Forecasting Compressive Strength of Fly-Ash-Based Geopolymer Concrete using Gene Expression Programming (GEP)

Abstract

To produce geopolymer concrete (GPC), fly-ash (FA) like waste material has been effectively utilized by various researchers. The laboratory methods to find the compressive strength (𝑓𝑐′) of fly-ash based geopolymer concrete (FGPC) are expensive, time-consuming, and require skilled personnel. In this research, the soft computing techniques known as gene expression programming (GEP) were executed to deliver an empirical equation to estimate the 𝑓𝑐′ of FGPC. To build a model, a consistent, extensive and reliable data base is compiled through a detailed review of the published research. The compiled data set is comprised of 298 𝑓𝑐′ experimental results.
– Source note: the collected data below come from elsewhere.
(* ===== verification/Contexts.v ===== *)
(** How property areas are mapped ([map_prop_area*] of prop_area.cpp), the node
    that owns the mapping of one SELinux context (context_node.{h,cpp}), the
    interface [Contexts] (contexts.h) and its simplest implementation
    [ContextsPreSplit].

    An area is a file mapped MAP_SHARED: a pointer to it is the name of the
    file, and every mapping of the file sees the same [prop_area]. *)

From Stdlib Require Import ZArith Lia Ascii.
From stdpp Require Import base numbers strings gmap list.
From S2P Require Import Prelude CString PropInfo PropArea PropertyInfoParser.

(** * The kernel and the files *)

Inductive create_answer := CreateOk | CreateEACCES | CreateError.

(** Answers of system calls that the files alone do not determine. *)
Record kernel := mkKernel {
  k_create : cstr → create_answer;       (** open(O_CREAT | O_EXCL) of a new name *)
  k_setxattr : cstr → cstr → bool;       (** fsetxattr of the SELinux label succeeds *)
  k_truncate : cstr → bool;              (** ftruncate succeeds *)
  k_mmap : cstr → bool;                  (** mmap succeeds *)
  k_open : cstr → bool;                  (** open(O_RDWR | O_NOFOLLOW) of an existing file *)
  k_access : cstr → bool;                (** access(R_OK) == 0 *)
  k_is_dir : cstr → bool;                (** stat succeeds and S_ISDIR *)
  k_anon_mmap : Z → bool;                (** anonymous mmap of that many bytes *)
  k_text : cstr → option (list ascii);   (** text files fopen can read *)
  k_property_info : kernel_file;         (** /dev/__properties__/property_info *)
  k_uid : Z;
  k_gid : Z
}.

Record area_file := mkAreaFileEntry { af_stat : stat_t; af_area : prop_area }.

(** The shared files and the statics [pa_size_] and [pa_data_size_]. *)
Record world := mkWorld {
  w_files : gmap cstr area_file;
  w_pa_size : Z;
  w_pa_data_size : Z
}.

Definition set_files (w : world) (fs : gmap cstr area_file) : world :=
  mkWorld fs (w_pa_size w) (w_pa_data_size w).

Definition set_pa_size (w : world) (n : Z) : world :=
  mkWorld (w_files w) n (n - sizeof_prop_area).

Definition get_area (w : world) (p : cstr) : cres prop_area :=
  let! f := deref (w_files w !! p) in Ret (af_area f).

Definition put_area (w : world) (p : cstr) (a : prop_area) : world :=
  match w_files w !! p with
  | Some f => set_files w (<[p := mkAreaFileEntry (af_stat f) a]> (w_files w))
  | None => w
  end.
The 10 utmost dominant parameters are counted as explanatory variables, in other words, the extra water added as percent FA (%𝐸𝑊), the percentage of plasticizer (%𝑃), the initial curing temperature (𝑇), the age of the specimen (𝐴), the curing duration (𝑡), the fine aggregate to total aggregate ratio (𝐹𝐴𝐺⁄), the percentage of total aggregate by volume ( %𝐴𝐺), the percent SiO2 solids to water ratio (% 𝑆/𝑊) in sodium silicate (Na2SiO3) solution, the NaOH solution molarity (𝑀), the activator or alkali to FA ratio (𝐴𝐿𝐹𝐴⁄), and the Na2SiO3 to NaOH ratio (𝑁𝑠𝑁𝑜⁄). A GEP empirical equation is proposed to estimate the 𝑓𝑐′ of FGPC. The accuracy, generalization, and prediction capability of the proposed model was evaluated by performing parametric and sensitivity analysis, applying statistical checks, and then compared with non-linear and linear regression equations. The performance index (𝜌) for training set and validation set approaches to zero, witnesses the better GEP model. In the validation stage, the 𝜌 reveals that GEP model is 53% and 46% better than linear and non-linear regression models respectively. The model correctly meets the appropriate requirements for external validation considered. The validation of the proposed GEP model via experimental results shows that it possesses higher generalization and predictive capability and is appropriate to practice in the preliminary design of FGPC according to the Pakistani environment.